**Task details**
Repeat precisely the span of lines below that opens with the line containing "String _ _, EmptyString => false" and closes with the line containing "Fixpoint contains (needle", both included.

──────── Data

(** * cspc_api: a shallow embedding of the CSPC client and its properties

    The development follows [cspc_api.py]: the credential context built by
    [CspcApi.__init__], the transport ([_xml], the seed file upload), the
    ElementTree queries the device facade relies on ([findtext], [find],
    [findall]), the device filters, the CSV row formatter and the
    XML-to-mapping decoder.

    Python [str] values are modelled by [string]; the text handled here
    (tag names, status words, host names, CSV columns) is ASCII.  [None]
    is modelled by [option], a raised exception by the [Raise] outcome of
    [result], and the HTTP exchange, the template files and the clock by
    explicit passing of a [World].  Log calls have no effect on results
    and are left out.

    The code leans on three libraries.  Of [xml.etree.ElementTree] the
    model has elements, [find], [findtext], [findall] and [iter] for
    paths that are plain tag names or [.//name], [append], and
    [tostring]; [ElementTree.fromstring] stays a parameter.  Of
    [xmltodict] it has the handler behind [parse] with its default
    options, fed by a tokenizer for a fragment of XML that stands for
    expat.  Of [requests] it has the arguments of a [post] and the status
    code and text of a response. *)

From Stdlib Require Import Ascii String.
From stdpp Require Import base option list strings gmap pretty.

#[local] Set Warnings "-register-all".

(** ** Python string operations *)

Module PyStr.

Definition nl : ascii := "010"%char.
Definition dquote : ascii := "034"%char.
Definition comma : ascii := ","%char.

Definition newline : string := String nl EmptyString.
Definition quoted (s : string) : string :=
  String dquote EmptyString +:+ s +:+ String dquote EmptyString.

(** [str(b)] for a [bool] *)
Definition str_bool (b : bool) : string := if b then "True" else "False".

(** [str(x)] where [x] is a [str] or [None] *)
Definition str_opt (o : option string) : string :=
  match o with
  | Some s => s
  | None => "None"
  end.

(** [c.lower()] on one ASCII character *)
Definition lower_ascii (c : ascii) : ascii :=
  let n := nat_of_ascii c in
  if (65 <=? n)%nat && (n <=? 90)%nat then ascii_of_nat (n + 32) else c.

(** [s.lower()] on ASCII text.  No character outside ASCII lowers to a
    letter of ["reachable"], so comparing the result with that word
    decides as Python does on any text. *)
Fixpoint lower (s : string) : string :=
  match s with
  | EmptyString => EmptyString
  | String c r => String (lower_ascii c) (lower r)
  end.

(** [s.startswith(p)] *)
Fixpoint startswith (p s : string) : bool :=
  match p, s with
  | EmptyString, _ => true
  | String a p', String b s' => bool_decide (a = b) && startswith p' s'
  | String _ _, EmptyString => false
  end.

(** [s.endswith(p)] *)
Fixpoint endswith (p s : string) : bool :=
  bool_decide (s = p) ||
  match s with
  | EmptyString => false
  | String _ r => endswith p r
  end.

(** [needle in hay] *)
Fixpoint contains (needle hay : string) : bool :=
  startswith needle hay ||
  match hay with
  | EmptyString => false
  | String _ r => contains needle r
  end.

(** [s[:n]] for [0 <= n] *)
Fixpoint take (n : nat) (s : string) : string :=
  match n, s with
  | S n', String c r => String c (take n' r)
  | _, _ => EmptyString
  end.

(** [s[:-k]] for [0 < k]: everything but the last [k] characters *)
Definition slice_to_neg (k : nat) (s : string) : string :=
  take (String.length s - k) s.

(** [s.count(c)] for a one-character [c] *)
Fixpoint count (c : ascii) (s : string) : nat :=
  match s with
  | EmptyString => 0
  | String a r => (if bool_decide (a = c) then 1 else 0) + count c r
  end.

(** [s.split(c)] for a one-character separator [c] *)
Fixpoint split (c : ascii) (s : string) : list string :=
  match s with
  | EmptyString => [EmptyString]
  | String a r =>
      if bool_decide (a = c) then EmptyString :: split c r
      else match split c r with
           | h :: t => String a h :: t
           | [] => [String a EmptyString]
           end
  end.

(** [sep.join(l)] *)
Fixpoint join (sep : string) (l : list string) : string :=
  match l with
  | [] => EmptyString
  | [x] => x
  | x :: t => x +:+ sep +:+ join sep t
  end.

(** the character [c] does not occur in [s] *)
Definition free_of (c : ascii) (s : string) : Prop := count c s = 0.

Global Instance free_of_dec c s : Decision (free_of c s).
Proof. unfold free_of. apply _. Defined.

End PyStr.

(** ** Outcomes of Python calls *)

(** What a response of the [requests] library exposes to this client. *)
Record Response := mkResponse {
  status_code : Z;
  text : string;
  resp_headers : list (string * string)
}.

Global Instance Response_eq_dec : EqDecision Response.
Proof. solve_decision. Defined.

Inductive exn :=
| RuntimeError (response : Response)   (* raised by [_xml] *)
| TransportError (reason : string)     (* any failure inside [requests] *)
| FileNotFoundError (path : string)    (* [open] in [_get_xml_payload] *)
| ParseError (reason : string)         (* ElementTree / expat *)
| AttributeError                       (* attribute access on [None] *)
| TypeError.                           (* [x in None] *)

Inductive result (A : Type) :=
| Ok (a : A)
| Raise (e : exn).
Arguments Ok {A} a.
Arguments Raise {A} e.

Global Instance result_ret : MRet result := fun A a => Ok a.
Global Instance result_bind : MBind result := fun A B k r =>
  match r with
  | Ok a => k a
  | Raise e => Raise e
  end.

Global Instance exn_eq_dec : EqDecision exn.
Proof. solve_decision. Defined.

(** A computation that may raise and that reads or updates a world [W]. *)
Definition M (W A : Type) : Type := W -> result A * W.

Global Instance M_ret {W} : MRet (M W) := fun A a w => (Ok a, w).
Global Instance M_bind {W} : MBind (M W) := fun A B k m w =>
  match m w with
  | (Ok a, w') => k a w'
  | (Raise e, w') => (Raise e, w')
  end.

Definition lift {W A} (r : result A) : M W A := fun w => (r, w).


(** ** base64.b64encode *)

Module Base64.

Definition alphabet : string :=
  "ABCDEFGHIJKLMNOPQRSTUVWXYZabcdefghijklmnopqrstuvwxyz0123456789+/".

Definition sextet (n : N) : ascii :=
  match String.get (N.to_nat (n mod 64)%N) alphabet with
  | Some c => c
  | None => "="%char
  end.

Definition pad : ascii := "="%char.

Fixpoint b64encode (s : string) : string :=
  match s with
  | EmptyString => EmptyString
  | String a EmptyString =>
      let n := (N_of_ascii a * 65536)%N in
      String (sextet (n / 262144)) (String (sextet (n / 4096))
        (String pad (String pad EmptyString)))
  | String a (String b EmptyString) =>
      let n := (N_of_ascii a * 65536 + N_of_ascii b * 256)%N in
      String (sextet (n / 262144)) (String (sextet (n / 4096))
        (String (sextet (n / 64)) (String pad EmptyString)))
  | String a (String b (String c r)) =>
      let n := (N_of_ascii a * 65536 + N_of_ascii b * 256 + N_of_ascii c)%N in
      String (sextet (n / 262144)) (String (sextet (n / 4096))
        (String (sextet (n / 64)) (String (sextet n) (b64encode r))))
  end.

────────────────

**Answer section**
  | String _ _, EmptyString => false
  end.

(** [s.endswith(p)] *)
Fixpoint endswith (p s : string) : bool :=
  bool_decide (s = p) ||
  match s with
  | EmptyString => false
  | String _ r => endswith p r
  end.

(** [needle in hay] *)
Fixpoint contains (needle hay : string) : bool :=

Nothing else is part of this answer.